Implementation of the Evaluation Plan

    In the initial years of the IMC, data collection processes were aimed primarily at formative evaluation of the curriculum. The approach was largely descriptive in nature in order to provide rich information about what was happening and to identify the immediate consequences of the curricular changes. Student focus group sessions and computer-based surveys with both Likert scale and open-ended questions provided feedback for monitoring progress toward curricular goals, as did similar faculty surveys. Systematic sampling of respondents and carefully constructed questions were employed in order to increase validity of the evaluation results. Data summaries were provided to the Curriculum Committee and course directors. Numeric summaries of responses to Likert-scale items quantified the comparison of student and faculty reactions across courses and the curriculum. In a complementary fashion, the data collected and analyzed with qualitative methods proved useful in describing the quality of the small-group work and other learning opportunities, the balance of different course activities, and the usefulness of new learning activities developed in some courses.

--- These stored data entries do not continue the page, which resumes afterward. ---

Definition composePolicy (s : store) (policy : object) : object :=
  let id := TextValue policy ["id"] in
  <["rules" := VMaps (SliceStable service_text_less
      (map record_map (List.filter (fun rc => of_policy id (rec_Data rc)) (List_ s rulesResource))))]> policy.

Definition ListProxyPolicies (s : store) (now : Z) : store * list object :=
  let s1 := EnsureDefaultProxyPolicies s now in
  (s1, SliceStable (fun x y => String.ltb (TextValue x ["name"]) (TextValue y ["name"])) (map (composePolicy s1) (listMaps s1 policiesResource))).

Definition GetProxyPolicy (s : store) (id : string) (now : Z) : store * option object :=
  let s1 := EnsureDefaultProxyPolicies s now in (s1, (fun rc => composePolicy s1 (rec_Data rc)) <$> Get s1 policiesResource id).

Definition name_taken (rows : list object) (excludeID name : string) : bool :=
  let normalized := ToLower (TrimSpace name) in
  existsb (fun row => negb (String.eqb (TextValue row ["id"]) excludeID) && String.eqb (ToLower (TextValue row ["name"])) normalized) rows.
Definition PolicyNameExists (s : store) (excludeID name : string) (now : Z) : store * bool :=
  let '(s1, rows) := ListProxyPolicies s now in (s1, name_taken rows excludeID name).

(** A read of the repository inside a transaction. *)
Definition tx_read {E A} (f : store -> store * A) : tx_fn E A := fun t => let '(s, x) := f (tx_store t) in (StoreTx s (tx_events t), Ok x).

Definition rule_record (id policyID : string) (rule : object) : object :=
  list_to_map [("id", VString id); ("policy_id", VString policyID); ("service_id", VString (TextValue rule serviceKeys));
    ("actions", VStrings (default [] (StringSlice (mget rule "actions"))))].

(** The identifier is drawn even when the rule brings one. *)
Fixpoint create_rules (policyID : string) (rules : list object) (now : Z) : tx_fn create_conflict (list object) :=
  match rules with
  | [] => stm_ret []
  | rule :: rest =>
      drawn <-- tx_read (fun s => let '(id, s') := nextID s rulesResource "PR" in (s', id)) ;;
      let row := rule_record (FirstNonEmpty [TextValue rule ["id"]; drawn]) policyID rule in
      tx_Create rulesResource row "" now ;;;
      created <-- create_rules policyID rest now ;;
      stm_ret (row :: created)
  end.

Definition with_rules (policy : object) (created : list object) : object := <["rules" := VMaps (SliceStable service_text_less created)]> policy.

Definition CreateProxyPolicyTx (policy : object) (rules : list object) (now : Z) : tx_fn create_conflict object :=
  rc <-- tx_Create policiesResource policy "" now ;;
  created <-- create_rules (rec_ID rc) rules now ;;
  stm_ret (with_rules (rec_Data rc) created).

Definition matching_ids (s : store) (resource : string) (matches : object -> bool) : list string :=
  map rec_ID (List.filter (fun rc => matches (rec_Data rc)) (List_ s resource)).
Fixpoint delete_ids {E} (resource : string) (ids : list string) : tx_fn E unit :=
  match ids with [] => stm_ret tt | id :: rest => tx_Delete resource id ;;; delete_ids resource rest end.
Definition delete_matching {E} (resource : string) (matches : object -> bool) : tx_fn E unit :=
  fun t => delete_ids resource (matching_ids (tx_store t) resource matches) t.

Definition UpdateProxyPolicyTx (id : string) (update : object) (replacement : option (list object)) (now : Z)
    : tx_fn create_conflict (option object) :=
  updated <-- tx_Update policiesResource id update now ;;
  match updated with
  | None => stm_ret None
  | Some rc =>
      match replacement with
      | None => tx_read (fun s => (s, Some (composePolicy s (rec_Data rc))))
      | Some rules =>
          delete_matching rulesResource (of_policy id) ;;;
          created <-- create_rules id rules now ;;
          stm_ret (Some (with_rules (rec_Data rc) created))
      end
  end.

Definition DeleteProxyPolicyCascadeTx (id : string) (now : Z) : tx_fn create_conflict (option object) :=
  current <-- tx_read (fun s => GetProxyPolicy s id now) ;;
  match current with
  | None => stm_ret None
  | Some policy =>
      delete_matching rulesResource (of_policy id) ;;;
      delete_matching assignmentsResource (of_policy id) ;;;
      tx_Delete policiesResource id ;;;
      stm_ret (Some policy)
  end.

(** ** Roles *)

Definition ListProxyRoles (s : store) (now : Z) : store * list object :=
  let s1 := EnsureDefaultProxyRoles s now in
  (s1, SliceStable (fun x y => String.ltb (TextValue x ["name"]) (TextValue y ["name"])) (listMaps s1 platformRolesResource)).
Definition GetProxyRole (s : store) (id : string) (now : Z) : store * option object :=
  let s1 := EnsureDefaultProxyRoles s now in (s1, rec_Data <$> Get s1 platformRolesResource id).
Definition RoleNameExists (s : store) (excludeID name : string) (now : Z) : store * bool :=
  let '(s1, rows) := ListProxyRoles s now in (s1, name_taken rows excludeID name).

Definition CreateProxyRoleTx (role : object) (now : Z) : tx_fn create_conflict object :=
  rc <-- tx_Create platformRolesResource role "" now ;; stm_ret (rec_Data rc).
Definition UpdateProxyRoleTx (id : string) (update : object) (now : Z) : tx_fn create_conflict (option object) :=
  updated <-- tx_Update platformRolesResource id update now ;; stm_ret (rec_Data <$> updated).

Definition of_role (id : string) (data : object) : bool := String.eqb (TextValue data roleKeys) id.
Definition for_role (id : string) (data : object) : bool :=
  String.eqb (TextValue data targetTypeKeys) "role" && String.eqb (TextValue data targetIdKeys) id.

Definition DeleteProxyRoleCascadeTx (id : string) (now : Z) : tx_fn create_conflict (option object) :=
  current <-- tx_read (fun s => GetProxyRole s id now) ;;
  delete_matching roleUsersResource (of_role id) ;;;
  delete_matching assignmentsResource (for_role id) ;;;
  tx_Delete platformRolesResource id ;;;
  stm_ret current.

(** ** Assignments *)

Definition composeAssignment (now : Z) (s : store) (data : object) : store * object :=
  let '(s1, policy) := GetProxyPolicy s (TextValue data policyKeys) now in
  (s1, match policy with Some p => <["policy" := VMap p]> data | None => data end).

(** Composing the rows one after the other. *)
Fixpoint compose_all (compose : store -> object -> store * object) (s : store) (rows : list object) : store * list object :=
  match rows with
  | [] => (s, [])
  | row :: rest =>
      let '(s1, out) := compose s row in
      let '(s2, outs) := compose_all compose s1 rest in (s2, out :: outs)
  end.

Definition seed_assignment (now : Z) (s : store) (row : object) : store :=
  let '(s1, policy) := GetProxyPolicy s (TextValue row policyKeys) now in
  match policy with
  | None => s1
  | Some _ =>
      let create s := (seedCreate s assignmentsResource (<["created_at" := time_value now]> row) now).1 in
      if String.eqb (TextValue row targetTypeKeys) "role"
      then match GetProxyRole s1 (TextValue row targetIdKeys) now with
           | (s2, None) => s2
           | (s2, Some _) => create s2
           end
      else create s1
  end.

Definition EnsureDefaultProxyAssignments (s : store) (now : Z) : store :=
  let s := EnsureDefaultProxyPolicies s now in
  let s := EnsureDefaultProxyRoles s now in
  seed_once s "proxy-assignments" assignmentsResource now (fun s => foldl (seed_assignment now) s defaultAssignments).

Definition assignment_key (row : object) : string :=
  TextValue row policyKeys +:+ "|" +:+ TextValue row targetTypeKeys +:+ "|" +:+ TextValue row targetIdKeys.
Definition sortAssignments (rows : list object) : list object := SliceStable (fun x y => String.ltb (assignment_key x) (assignment_key y)) rows.

Definition assignments_where (s : store) (matches : object -> bool) (now : Z) : store * list object :=
  let '(s1, rows) := compose_all (composeAssignment now) s
    (map rec_Data (List.filter (fun rc => matches (rec_Data rc)) (List_ s assignmentsResource))) in
  (s1, sortAssignments rows).
Definition ListPolicyAssignments (s : store) (policyID : string) (now : Z) : store * list object := assignments_where s (of_policy policyID) now.
Definition for_target (targetType targetID : string) (data : object) : bool :=
  String.eqb (TextValue data targetTypeKeys) targetType && String.eqb (TextValue data targetIdKeys) targetID.
Definition ListTargetAssignments (s : store) (targetType targetID : string) (now : Z) : store * list object :=
  assignments_where s (for_target targetType targetID) now.

Definition same_assignment (policyID targetType targetID : string) (data : object) : bool :=
  of_policy policyID data && for_target targetType targetID data.
Definition findAssignment (s : store) (policyID targetType targetID : string) : option record :=
  List.find (fun rc => same_assignment policyID targetType targetID (rec_Data rc)) (List_ s assignmentsResource).

Definition assignment_record (id policyID targetType targetID assignedBy : string) (now : Z) : object :=
  list_to_map [("id", VString id); ("policy_id", VString policyID); ("target_type", VString targetType); ("target_id", VString targetID);
    ("assigned_by", VString assignedBy); ("created_at", time_value now)].

(** The row, and whether it is new. *)
Definition CreatePolicyAssignmentTx (policyID targetType targetID assignedBy : string) (now : Z) : tx_fn create_conflict (object * bool) := fun t =>
  match findAssignment (tx_store t) policyID targetType targetID with
  | Some existing => (row <-- tx_read (fun s => composeAssignment now s (rec_Data existing)) ;; stm_ret (row, false)) t
  | None =>
      let '(id, s1) := nextID (tx_store t) assignmentsResource "PA" in
      match tx_Create assignmentsResource (assignment_record id policyID targetType targetID assignedBy now) "" now (StoreTx s1 (tx_events t)) with
      | (t1, Ok rc) => (row <-- tx_read (fun s => composeAssignment now s (rec_Data rc)) ;; stm_ret (row, true)) t1
      | (t1, Err e) =>
          match findAssignment (tx_store t1) policyID targetType targetID with
          | Some existing => (row <-- tx_read (fun s => composeAssignment now s (rec_Data existing)) ;; stm_ret (row, false)) t1
          | None => (t1, Err e)
          end
      end
  end.

Definition UnassignPolicyTx (policyID targetType targetID : string) : tx_fn create_conflict (option object) := fun t =>
  match findAssignment (tx_store t) policyID targetType targetID with
  | Some rc => (tx_Delete assignmentsResource (rec_ID rc) ;;; stm_ret (Some (rec_Data rc))) t
  | None => (t, Ok None)
  end.

(** ** Memberships *)

Definition composeRoleUser (now : Z) (s : store) (data : object) : store * object :=
  let '(s1, role) := GetProxyRole s (TextValue data roleKeys) now in
  (s1, match role with Some ro => <["role" := VMap ro]> data | None => data end).

Definition ListRoleUsers (s : store) (roleID : string) (now : Z) : store * list object :=
  let '(s1, rows) := compose_all (composeRoleUser now) s
    (map rec_Data (List.filter (fun rc => of_role roleID (rec_Data rc)) (List_ s roleUsersResource))) in
  (s1, SliceStable (fun x y => String.ltb (TextValue x memberKeys) (TextValue y memberKeys)) rows).

Definition findRoleUser (s : store) (roleID userID : string) : option record :=
  List.find (fun rc => of_role roleID (rec_Data rc) && String.eqb (TextValue (rec_Data rc) memberKeys) userID) (List_ s roleUsersResource).

Definition role_user_record (roleID userID assignedBy : string) (now : Z) : object :=
  list_to_map [("id", VString (roleID +:+ ":" +:+ userID)); ("user_id", VString userID); ("role_id", VString roleID);
    ("assigned_by", VString assignedBy); ("created_at", time_value now)].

Quantitative and Qualitative Methods: The Users’ Perspectives

    In broad terms, the quantitative data have been most helpful in identifying major problems and in assessing whether individual criticisms obtained via qualitative methods were representative of the opinions of the whole group. The qualitative data have helped in clarifying specific problems and in formulating plans to address them.

    An example from the first year’s work demonstrates the benefits of using a combination of quantitative and qualitative approaches to curriculum evaluation. One of the evaluation challenges was to track students’ perceptions of the consequences of different approaches to grading student performance in the problem-based tutorial groups. Although a standard rating form was used to assess student performance in the groups, courses differed widely in the way ratings were converted into grades. Some courses averaged the percentage of points earned on the rating form into the course grade (honors/high pass/pass/fail). Some assigned honors/pass/fail to the small group score itself. Others assigned only pass/fail to the small group score.

    The effects of those differences were identified as an evaluation question. We compared the frequency distribution of student responses across courses to a rating item, "The tutorial group assessment was a fair measure of your skills and knowledge." Responses were marked on a 5-point scale (strongly agree to strongly disagree). We also asked students in focus groups: "What, if anything, has the grading approach to the tutorial groups in this course meant to you?" and "What is the effect on competitiveness among your classmates of this approach to grading in the tutorial groups?" Finally, we asked students for their written comments on each course’s evaluation system as they completed the course.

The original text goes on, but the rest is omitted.